Record journals_ok (st : CurrentState) : Prop := {
  ok_exclusive : NoDup (journal_keys st);
  ok_tasks : forall task, task ∈ tasks st -> task_record_is_invalid task = false;
  ok_cleanup : forall o, o ∈ cleanup_operations st -> cleanup_entry_ok o;
  ok_repair : forall o, o ∈ repair_operations st -> repair_entry_ok st o;
  ok_stale : forall o, o ∈ stale_resolution_operations st -> stale_entry_ok st o;
  ok_cleanup_receipts : forall r, r ∈ cleanup_receipts st ->
    validate_cleanup_intent (cr_cleanup_mode r) (cr_acknowledged_content_blockers r) = Ok tt;
  ok_cleanup_receipt_keys : NoDup (cr_task_id <$> cleanup_receipts st);
  ok_repair_receipt_keys : NoDup (rr_task_id <$> repair_receipts st);
  ok_stale_receipt_keys : NoDup (sr_task_id <$> stale_resolution_receipts st)
}.

(** ** Agreement with load-time validation *)

Lemma holds_task_false {A} (key : A -> string) (l : list A) task_id :
  holds_task key l task_id = false <-> task_id ∉ key <$> l.
Proof.
  unfold holds_task. rewrite any_false, list_elem_of_fmap. split.
  - intros H (x & -> & Hx). specialize (H x Hx). by apply bool_decide_eq_false in H.
  - intros H x Hx. apply bool_decide_eq_false. intros <-. apply H. by exists x.
Qed.

Lemma is_err_false {E} (r : result E unit) : is_err r = false <-> r = Ok tt.
Proof. destruct r as [[]|]; unfold is_err; simpl; split; congruence. Qed.

Lemma is_some_and_false {A} (o : option A) (p : A -> bool) :
  is_some_and o p = false <-> forall a, o = Some a -> p a = false.
Proof.
  destruct o; simpl; split; intros; simplify_eq; auto.
Qed.

Lemma has_duplicate_keys_false {A} (key : A -> string) (l : list A) :
  has_duplicate_keys key l = false <-> NoDup (key <$> l).
Proof. apply any_with_rest_NoDup. Qed.

(** The key clauses of validation are exactly exclusivity, once provisioning
    operations are unique per Task. *)
Lemma journal_keys_NoDup st :
  NoDup (journal_keys st) <->
  (NoDup (po_task_id <$> provisioning_operations st) /\
   NoDup (co_task_id <$> cleanup_operations st) /\
   NoDup (ro_task_id <$> repair_operations st) /\
   NoDup (so_task_id <$> stale_resolution_operations st) /\
   (forall o, o ∈ repair_operations st ->
      (ro_task_id o ∉ co_task_id <$> cleanup_operations st) /\
      (ro_task_id o ∉ po_task_id <$> provisioning_operations st)) /\
   (forall o, o ∈ cleanup_operations st ->
      co_task_id o ∉ po_task_id <$> provisioning_operations st) /\
   (forall o, o ∈ stale_resolution_operations st ->
      (so_task_id o ∉ po_task_id <$> provisioning_operations st) /\
      (so_task_id o ∉ co_task_id <$> cleanup_operations st) /\
      (so_task_id o ∉ ro_task_id <$> repair_operations st))).
Proof.
  unfold journal_keys. rewrite !list.NoDup_app.
  setoid_rewrite elem_of_app. setoid_rewrite elem_of_app.
  split.
  - intros (HP & HPx & HC & HCx & HR & HRx & HS). split_and!; try done.
    + intros o Ho. split; intros Hk.
      * apply (HCx _ Hk). left. by apply list_elem_of_fmap_2.
      * apply (HPx _ Hk). right; left. by apply list_elem_of_fmap_2.
    + intros o Ho Hk. apply (HPx _ Hk). left. by apply list_elem_of_fmap_2.
    + intros o Ho. split_and!; intros Hk.
      * apply (HPx _ Hk). right; right. by apply list_elem_of_fmap_2.
      * apply (HCx _ Hk). right. by apply list_elem_of_fmap_2.
      * apply (HRx _ Hk). by apply list_elem_of_fmap_2.
  - intros (HP & HC & HR & HS & HRx & HCx & HSx).
    split_and!; try done; intros k Hk;
      [intros [H|[H|H]]|intros [H|H]|intros H]; apply list_elem_of_fmap in H as (o & -> & Ho);
      first [by apply (HCx o Ho) | destruct (HRx o Ho); done | destruct (HSx o Ho) as (? & ? & ?); done].
Qed.

#[local] Opaque task_record_is_invalid repair_failure_is_invalid.

Lemma worktree_records_valid st :
  journals_ok st <->
  NoDup (po_task_id <$> provisioning_operations st) /\ worktree_records_are_invalid st = false.
Proof.
  unfold worktree_records_are_invalid.
  rewrite !orb_false_iff, !has_duplicate_keys_false, !any_false.
  repeat setoid_rewrite orb_false_iff. repeat setoid_rewrite holds_task_false.
  repeat setoid_rewrite is_err_false. repeat setoid_rewrite is_some_and_false.
  repeat setoid_rewrite is_err_false.
  split.
  - intros [Hx Ht Hc Hr Hs Hcr K1 K2 K3].
    apply journal_keys_NoDup in Hx as (? & ? & ? & ? & Kr & Kc & Ks).
    split_and!; auto; intros o Ho;
      first [apply (Kr o Ho) | apply (Kc o Ho) | by apply (Hc o Ho) | by apply (Hr o Ho)
            | by apply (Hs o Ho) | destruct (Ks o Ho) as (? & ? & ?); done].
  - intros (HP & Hv). destruct_and! Hv. split; try done.
    + apply journal_keys_NoDup. split_and!; try done.
      intros o Ho. match goal with
      | H : forall x, x ∈ stale_resolution_operations st -> (_ /\ _) /\ _ |- _ =>
          destruct (H o Ho) as [[? ?] ?]; done
      end.
    + intros o Ho. split; eauto.
    + intros o Ho. split; eauto.
Qed.

#[local] Transparent task_record_is_invalid repair_failure_is_invalid.

(** ** Frames

    A clause about one Task only reads that Task's record, its proof and its
    own journal entry. *)

Lemma ensure_repair_tuple_frame st st' o :
  find_task st' (ro_task_id o) = find_task st (ro_task_id o) ->
  find_proof st' (ro_task_id o) = find_proof st (ro_task_id o) ->
  ensure_repair_tuple st' o = ensure_repair_tuple st o.
Proof. unfold ensure_repair_tuple. by intros -> ->. Qed.

Lemma ensure_stale_tuple_frame st st' o :
  find_task st' (so_task_id o) = find_task st (so_task_id o) ->
  find_proof st' (so_task_id o) = find_proof st (so_task_id o) ->
  ensure_stale_resolution_tuple st' o = ensure_stale_resolution_tuple st o.
Proof. unfold ensure_stale_resolution_tuple. by intros -> ->. Qed.

(** Looking another Task up after one Task record was replaced. *)
Lemma find_task_other st st' task_id i task task' other :
  tasks st' = <[i := task']> (tasks st) ->
  position (fun task => t_id task == task_id) (tasks st) = Some (i, task) ->
  t_id task' = task_id -> other <> task_id ->
  find_task st' other = find_task st other.
Proof.
  unfold find_task. intros -> Hpos Hid Hne.
  rewrite (find_first_insert_key t_id _ _ _ _ _ other Hpos Hid). by case_decide.
Qed.

Lemma find_task_same st st' task_id i task task' :
  tasks st' = <[i := task']> (tasks st) ->
  position (fun task => t_id task == task_id) (tasks st) = Some (i, task) ->
  t_id task' = task_id -> find_task st' task_id = Some task'.
Proof.
  unfold find_task. intros -> Hpos Hid.
  rewrite (find_first_insert_key t_id _ _ _ _ _ task_id Hpos Hid). by case_decide.
Qed.

Lemma find_proof_retain_other st task_id other :
  other <> task_id ->
  find_first (fun proof => mw_task_id proof == other)
    (retain (fun proof => mw_task_id proof != task_id) (managed_worktrees st))
  = find_proof st other.
Proof.
  intros Hne. apply find_first_retain. intros x Hx.
  apply bool_decide_eq_true in Hx. apply negb_true_iff, bool_decide_eq_false. congruence.
Qed.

※

== What this task involves ==
Up to and including the line that contains "ok_cleanup : forall", restate each line of the material above word for word, beginning with its first line.

== Answer for this exercise ==
Record journals_ok (st : CurrentState) : Prop := {
  ok_exclusive : NoDup (journal_keys st);
  ok_tasks : forall task, task ∈ tasks st -> task_record_is_invalid task = false;
  ok_cleanup : forall o, o ∈ cleanup_operations st -> cleanup_entry_ok o;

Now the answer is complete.